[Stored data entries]
_ _ _ _ _
(** X12. [load_seednodes] passes its [teacher_uris] list on to
    [aggregate_seednode_uris], so a non-empty list given by the caller is
    extended in place: after the call, whatever became of the construction
    attempts, it holds its former elements followed by the contributions of
    the domains. *)
Theorem load_seednodes_extends_teacher_uris (network_domains : list string) l σ uris σ1 :
  contents σ l ≠ [] →
  aggregate_seednode_uris network_domains (Some l) (announced σ) = (Ok uris, σ1) →
  ∃ static_nodes,
    read_static_nodes (disk σ) network_domains None = Ok static_nodes ∧
    contents (seednodes network_domains (Some l) σ).2 l =
      contents σ l ++ (contributions static_nodes network_domains).1.
Proof.
  intros Hne Hagg.
  destruct (aggregate_seednode_uris_alias network_domains l (announced σ) uris σ1 Hne Hagg)
    as (-> & static_nodes & Hread & Hl).
  exists static_nodes. split; [done|]. rewrite load_seednodes_unfold, Hagg.
  change (contents (announced σ) l) with (contents σ l) in Hl. rewrite <- Hl.
  destruct (nonempty (contents σ1 l)); [|done].
  destruct (construct_ursulas_keeps (contents σ1 l) [] σ1) as (Hh & _).
  unfold contents at 1 3.
  destruct (constructed (contents σ1 l) [] σ1) as [[[|t ts]|e] σ2]; simpl in *;
    by rewrite Hh.
Qed.

(** X13. A call of [load_seednodes] that returns has emitted the "no
    peers" notice if and only if it returns no teacher. *)
Theorem load_seednodes_no_peers_notice (network_domains : list string)
    (teacher_uris : option loc) σ (teacher_nodes : list Ursula) :
  (seednodes network_domains teacher_uris σ).1 = Ok teacher_nodes →
  (Message (NO_DOMAIN_PEERS network_domains) None
     ∈ new_events σ (seednodes network_domains teacher_uris σ).2 ↔
   teacher_nodes = []).
Proof.
  rewrite load_seednodes_unfold. unfold new_events.
  pose proof (aggregate_seednode_uris_frame network_domains teacher_uris (announced σ))
    as Hframe.
  destruct (aggregate_seednode_uris network_domains teacher_uris (announced σ))
    as [[l|e] σ1]; simpl in Hframe; destruct Hframe as (_ & Ht & _); [|done].
  destruct (nonempty (contents σ1 l)).
  - destruct (construct_ursulas_keeps (contents σ1 l) [] σ1) as (_ & _ & evs & Ht2 & Hevs).
    assert (Hnot : Message (NO_DOMAIN_PEERS network_domains) None ∉ evs).
    { clear -Hevs. induction evs as [|ev evs IH]; simpl in *; [by intros ?%elem_of_nil|].
      apply andb_true_iff in Hevs as [Hev Hevs]. apply not_elem_of_cons. split; [|by apply IH].
      intros <-. done. }
    destruct (constructed (contents σ1 l) [] σ1) as [[[|t ts]|e] σ2]; simpl in *; [| |done].
    + intros [= <-]. rewrite Ht2, Ht, <- !app_assoc, drop_app_length. split; [done|].
      intros _. simpl. right. apply elem_of_app. right. by left.
    + intros [= <-]. rewrite Ht2, Ht, <- !app_assoc, drop_app_length. split; [|done].
      simpl. intros [[=]|Hin]%elem_of_cons. done.
  - simpl. intros [= <-]. rewrite Ht, <- app_assoc, drop_app_length. split; [done|].
    intros _. right. by left.
Qed.

End MoreBootstrap.

(** ** [get_external_ip_from_centralized_source] and [determine_external_ip_address] *)

(** The state after the events [evs], with the world [w]. *)
Local Abbreviation after σ evs w := (State (heap σ) (disk σ) (trace σ ++ evs) w).

Lemma determine_external_ip_address_unfold (force : bool) σ :
  determine_external_ip_address force σ =
    let '(o, w) := requests_get echo_url (world σ) in
    match o with
    | Raise (UnknownIPAddress status) =>
        if force then (Raise (UnknownIPAddress status), after σ [Get echo_url] w)
        else (Ok None, after σ [Get echo_url] w)
    | Raise e => (Raise e, after σ [Get echo_url] w)
    | Ok ip_request =>
        if status_code ip_request =? 200 then
          let rest_host := text ip_request in
          if force then
            (Ok (Some rest_host),
             after σ [Get echo_url;
                      Message (FORCE_DETECT_URSULA_IP_WARNING rest_host) (Some "yellow")] w)
          else
            let '(c, w') := click_confirm (CONFIRM_URSULA_IPV4_ADDRESS rest_host) w in
            let asked := [Get echo_url; Confirm (CONFIRM_URSULA_IPV4_ADDRESS rest_host)] in
            match c with
            | Raise e => (Raise e, after σ asked w')
            | Ok true => (Ok (Some rest_host), after σ asked w')
            | Ok false =>
                let '(p, w'') := click_prompt COLLECT_URSULA_IPV4_ADDRESS IPV4_ADDRESS w' in
                let prompted := asked ++ [Prompt COLLECT_URSULA_IPV4_ADDRESS] in
                match p with
                | Raise e => (Raise e, after σ prompted w'')
                | Ok typed => (Ok (Some typed), after σ prompted w'')
                end
            end
        else if force then
          (Raise (UnknownIPAddress (status_code ip_request)), after σ [Get echo_url] w)
        else (Ok None, after σ [Get echo_url] w)
    end.
Proof.
  unfold determine_external_ip_address. rewrite get_external_ip_unfold.
  destruct (requests_get echo_url (world σ)) as [[ip_request|e] w].
  - destruct (status_code ip_request =? 200); [|done].
    destruct force; simpl; run; unfold emit, call, with_trace, with_world; simpl.
    + by rewrite <- app_assoc.
    + destruct (click_confirm _ w) as [[[|]|e] w']; simpl; rewrite <- ?app_assoc; try done.
      destruct (click_prompt _ _ w') as [[typed|e] w'']; simpl; by rewrite <- ?app_assoc.
  - by destruct e.
Qed.

(** X14. One call of [determine_external_ip_address] makes exactly one
    GET, first; after it there is nothing, or (forced) the one warning
    notice, or (not forced) one confirmation, possibly followed by one
    prompt.  No notice is emitted when not forced and the user is never
    asked when forced.  The list objects and the disk are not touched. *)
Theorem determine_external_ip_address_protocol (force : bool) σ :
  let r := determine_external_ip_address force σ in
  heap r.2 = heap σ ∧ disk r.2 = disk σ ∧
  (new_events σ r.2 = [Get echo_url] ∨
   (force = true ∧
    ∃ rest_host,
      new_events σ r.2 =
        [Get echo_url; Message (FORCE_DETECT_URSULA_IP_WARNING rest_host) (Some "yellow")]) ∨
   (force = false ∧
    ∃ rest_host,
      new_events σ r.2 = [Get echo_url; Confirm (CONFIRM_URSULA_IPV4_ADDRESS rest_host)] ∨
      new_events σ r.2 = [Get echo_url; Confirm (CONFIRM_URSULA_IPV4_ADDRESS rest_host);
                          Prompt COLLECT_URSULA_IPV4_ADDRESS])).
Proof.
  intros r. subst r. rewrite determine_external_ip_address_unfold. unfold new_events.
  destruct (requests_get echo_url (world σ)) as [[ip_request|e] w].
  - destruct (status_code ip_request =? 200).
    + destruct force; simpl.
      * rewrite drop_app_length. split; [done|]. split; [done|]. right. left. eauto.
      * destruct (click_confirm _ w) as [[[|]|e] w']; simpl.
        -- rewrite drop_app_length. split; [done|]. split; [done|]. right. right. eauto.
        -- destruct (click_prompt _ _ w') as [[typed|e] w'']; simpl;
             rewrite drop_app_length; (split; [done|]); (split; [done|]); right; right; eauto.
        -- rewrite drop_app_length. split; [done|]. split; [done|]. right. right. eauto.
    + destruct force; simpl; rewrite drop_app_length; auto.
  - destruct e, force; simpl; rewrite drop_app_length; auto.
Qed.

(** X15. With [force] true the call never returns [None], and it leaves
    the world as the GET left it: neither [click.confirm] nor
    [click.prompt] is invoked, whatever the address-echo service does. *)
Theorem determine_external_ip_address_forced_asks_nobody σ :
  (determine_external_ip_address true σ).1 ≠ Ok None ∧
  world (determine_external_ip_address true σ).2 = (requests_get echo_url (world σ)).2 ∧
  forallb (λ ev, negb (is_interaction ev))
    (new_events σ (determine_external_ip_address true σ).2) = true.
Proof.
  rewrite determine_external_ip_address_unfold. unfold new_events.
  destruct (requests_get echo_url (world σ)) as [[ip_request|e] w]; simpl.
  - destruct (status_code ip_request =? 200); simpl; by rewrite drop_app_length.
  - destruct e; simpl; by rewrite drop_app_length.
Qed.

(** X16. [determine_external_ip_address] returns [None] in one case
    only: [force] is false and [get_external_ip_from_centralized_source]
    raised UnknownIPAddress. *)
Theorem determine_external_ip_address_None (force : bool) σ :
  (determine_external_ip_address force σ).1 = Ok None ↔
  force = false ∧
  ∃ status, (get_external_ip_from_centralized_source σ).1 = Raise (UnknownIPAddress status).
Proof.
  rewrite determine_external_ip_address_unfold, get_external_ip_unfold.
  destruct (requests_get echo_url (world σ)) as [[ip_request|e] w]; simpl.
  - destruct (status_code ip_request =? 200); simpl.
    + destruct force; simpl; [by split; [|intros [[=] _]]|].
      destruct (click_confirm _ w) as [[[|]|e] w']; simpl;
        try (by split; [|intros [_ [? [=]]]]).
      destruct (click_prompt _ _ w') as [[typed|e] w'']; simpl;
        by split; [|intros [_ [? [=]]]].
    + destruct force; simpl; [by split; [|intros [[=] _]]|]. split; eauto.
  - destruct e, force; simpl; try (by split; [|intros [[=] _]]);
      try (by split; [|intros [_ [? [=]]]]).
    split; eauto.
Qed.

(** X17. The confirmation and the prompt are outside the [try]: when
    [click.confirm] raises, or when the user declines and [click.prompt]
    raises, that exception reaches the caller (whatever its class), after
    the interactions made so far. *)
Theorem determine_external_ip_address_click_failures σ (body : string) (w : World) :
  requests_get echo_url (world σ) = (Ok (Response 200 body), w) →
  (∀ e w',
     click_confirm (CONFIRM_URSULA_IPV4_ADDRESS body) w = (Raise e, w') →
     determine_external_ip_address false σ =
       (Raise e,
        after σ [Get echo_url; Confirm (CONFIRM_URSULA_IPV4_ADDRESS body)] w')) ∧
  (∀ e w' w'',
     click_confirm (CONFIRM_URSULA_IPV4_ADDRESS body) w = (Ok false, w') →
     click_prompt COLLECT_URSULA_IPV4_ADDRESS IPV4_ADDRESS w' = (Raise e, w'') →
     determine_external_ip_address false σ =
       (Raise e,
        after σ [Get echo_url; Confirm (CONFIRM_URSULA_IPV4_ADDRESS body);
                 Prompt COLLECT_URSULA_IPV4_ADDRESS] w'')).
Proof.
  intros Hget. rewrite determine_external_ip_address_unfold, Hget. simpl. split.
  - intros e w' Hconfirm. by rewrite Hconfirm.
  - intros e w' w'' Hconfirm Hprompt. by rewrite Hconfirm, Hprompt.
Qed.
_ _ _ _ _
What you will do:
Using the entries above, give again exactly the lines from the line holding "(new_events σ (determine_external_ip_address" through the line holding "the interactions made so far. *)". Include both end lines and nothing else.

Written solution:
    (new_events σ (determine_external_ip_address true σ).2) = true.
Proof.
  rewrite determine_external_ip_address_unfold. unfold new_events.
  destruct (requests_get echo_url (world σ)) as [[ip_request|e] w]; simpl.
  - destruct (status_code ip_request =? 200); simpl; by rewrite drop_app_length.
  - destruct e; simpl; by rewrite drop_app_length.
Qed.

(** X16. [determine_external_ip_address] returns [None] in one case
    only: [force] is false and [get_external_ip_from_centralized_source]
    raised UnknownIPAddress. *)
Theorem determine_external_ip_address_None (force : bool) σ :
  (determine_external_ip_address force σ).1 = Ok None ↔
  force = false ∧
  ∃ status, (get_external_ip_from_centralized_source σ).1 = Raise (UnknownIPAddress status).
Proof.
  rewrite determine_external_ip_address_unfold, get_external_ip_unfold.
  destruct (requests_get echo_url (world σ)) as [[ip_request|e] w]; simpl.
  - destruct (status_code ip_request =? 200); simpl.
    + destruct force; simpl; [by split; [|intros [[=] _]]|].
      destruct (click_confirm _ w) as [[[|]|e] w']; simpl;
        try (by split; [|intros [_ [? [=]]]]).
      destruct (click_prompt _ _ w') as [[typed|e] w'']; simpl;
        by split; [|intros [_ [? [=]]]].
    + destruct force; simpl; [by split; [|intros [[=] _]]|]. split; eauto.
  - destruct e, force; simpl; try (by split; [|intros [[=] _]]);
      try (by split; [|intros [_ [? [=]]]]).
    split; eauto.
Qed.

(** X17. The confirmation and the prompt are outside the [try]: when
    [click.confirm] raises, or when the user declines and [click.prompt]
    raises, that exception reaches the caller (whatever its class), after
    the interactions made so far. *)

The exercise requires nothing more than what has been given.